A bit of a strange question here, but I'm wondering if there's any standard way to set the baud rate of non-serial interfaces, e.g. an SSH session to a Linux machine?
There are lots of examples of setting the baud rate for serial ttys in Linux, such as this:
struct termios slow;
tcgetattr(STDOUT_FILENO, &slow);
cfsetispeed(&slow, B1200);
cfsetospeed(&slow, B1200);
tcsetattr(STDOUT_FILENO, TCSANOW, &slow);
However, I've never been able to get any to work for me when working with ttys like an SSH connection. I'm not sure if it's just not supposed to work in those contexts, or if there's something else/different that needs to be done here.
The example compiles and runs just fine, but everything printed out to the screen is still at full speed. I've confirmed none of the functions runs into any issues, tried different baud rates, tried STDIN and STDOUT, set different flags in some of the examples floating around - none of that has any effect.
The stty
command itself also seems to have no effect.

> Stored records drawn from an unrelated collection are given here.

(* ===== verification/UsageMeter.v ===== *)
(** Usage metering ([packages/db/src/usage-repo.ts]): the UTC billing month, the
    per-period counters, the event ledger, and the consume / reserve / finalize /
    release / recover transactions over one tenant's rows.

    [withTenantDb] runs each body as one database transaction on the rows of one
    tenant, so the state below is one tenant's tables. Under the read-committed
    isolation the transactions use, the ledger row a body reads first may be
    stale by the time it writes; each body therefore takes the row it read
    ([seen]) apart from the tables it writes, and the serial operation reads and
    writes the same tables. Row identifiers are drawn from a counter. *)

From S2P Require Import Prelude Billing Entitlements.
Open Scope string_scope.
Open Scope list_scope.
Open Scope Z_scope.
Open Scope tam_scope.

(** * UTC calendar months *)

Definition MS_PER_DAY : Z := 86400000.

(** Day number of January 1st of year [y]. *)
Definition day_from_year (y : Z) : Z :=
  365 * (y - 1970) + (y - 1969) / 4 - (y - 1901) / 100 + (y - 1601) / 400.

Definition is_leap (y : Z) : bool :=
  (y mod 4 =? 0) && (negb (y mod 100 =? 0) || (y mod 400 =? 0)).

(** Days of the year before month [m] (0 = January), and 12 for the whole year. *)
Definition days_before_month (leap : bool) (m : Z) : Z :=
  let l := if leap then 1 else 0 in
  match m with
  | 0 => 0 | 1 => 31 | 2 => 59 + l | 3 => 90 + l | 4 => 120 + l | 5 => 151 + l | 6 => 181 + l
  | 7 => 212 + l | 8 => 243 + l | 9 => 273 + l | 10 => 304 + l | 11 => 334 + l | _ => 365 + l
  end.

(** [getUTCFullYear]: an estimate from the mean year length, off by at most one. *)
Definition utc_year (now : Z) : Z :=
  let d := now / MS_PER_DAY in
  let est := 1970 + (d * 400) / 146097 in
  if d <? day_from_year est then est - 1
  else if day_from_year (est + 1) <=? d then est + 1 else est.

(** [getUTCMonth] *)
Definition utc_month (now : Z) : Z :=
  let y := utc_year now in
  let yd := now / MS_PER_DAY - day_from_year y in
  Z.of_nat (length (List.filter (fun m => days_before_month (is_leap y) (Z.of_nat m) <=? yd) (seq 1 11))).

(** [Date.UTC(y, m, 1)]; a month past December carries into the year. *)
Definition date_utc_first (y m : Z) : Z :=
  let y' := y + m / 12 in
  (day_from_year y' + days_before_month (is_leap y') (m mod 12)) * MS_PER_DAY.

Is it possible to set the baud rate of an SSH session in the first place? Maybe it's not, and that's why it doesn't work.
If not, is there any way to achieve this? Short of a brute force solution like:
for each char in str:
print char
sleep 0.03
In case it wasn't obvious from the question, no, there's not a super useful application of this, but sometimes it's useful to simulate different baud rates without actually using a physical serial connection or anything like that, and it would be useful to handle the connection speed at the terminal layer or in the kernel somehow, rather than doing something dumb like printing everything out character by character. Can this be accomplished?
This must be accomplished entirely server-side (the connected SSH client should not have to do anything special), and the speed must be able to be set on demand just like with cfsetospeed
.
One solution that does work is to use a pseudoterminal, which relays output from the PTY master to the actual file descriptor (e.g. a socket) one character at a time, with usleep
inbetween each call to write
.
However, this results in doing dozens to hundreds of calls to write()
per second, which uses quite a bit of CPU. I doubt there's any way to space out writing a buffer gradually in the kernel, so this kind of system call overhead might be unavoidable, but if there was a more efficient way to do this, that would be great.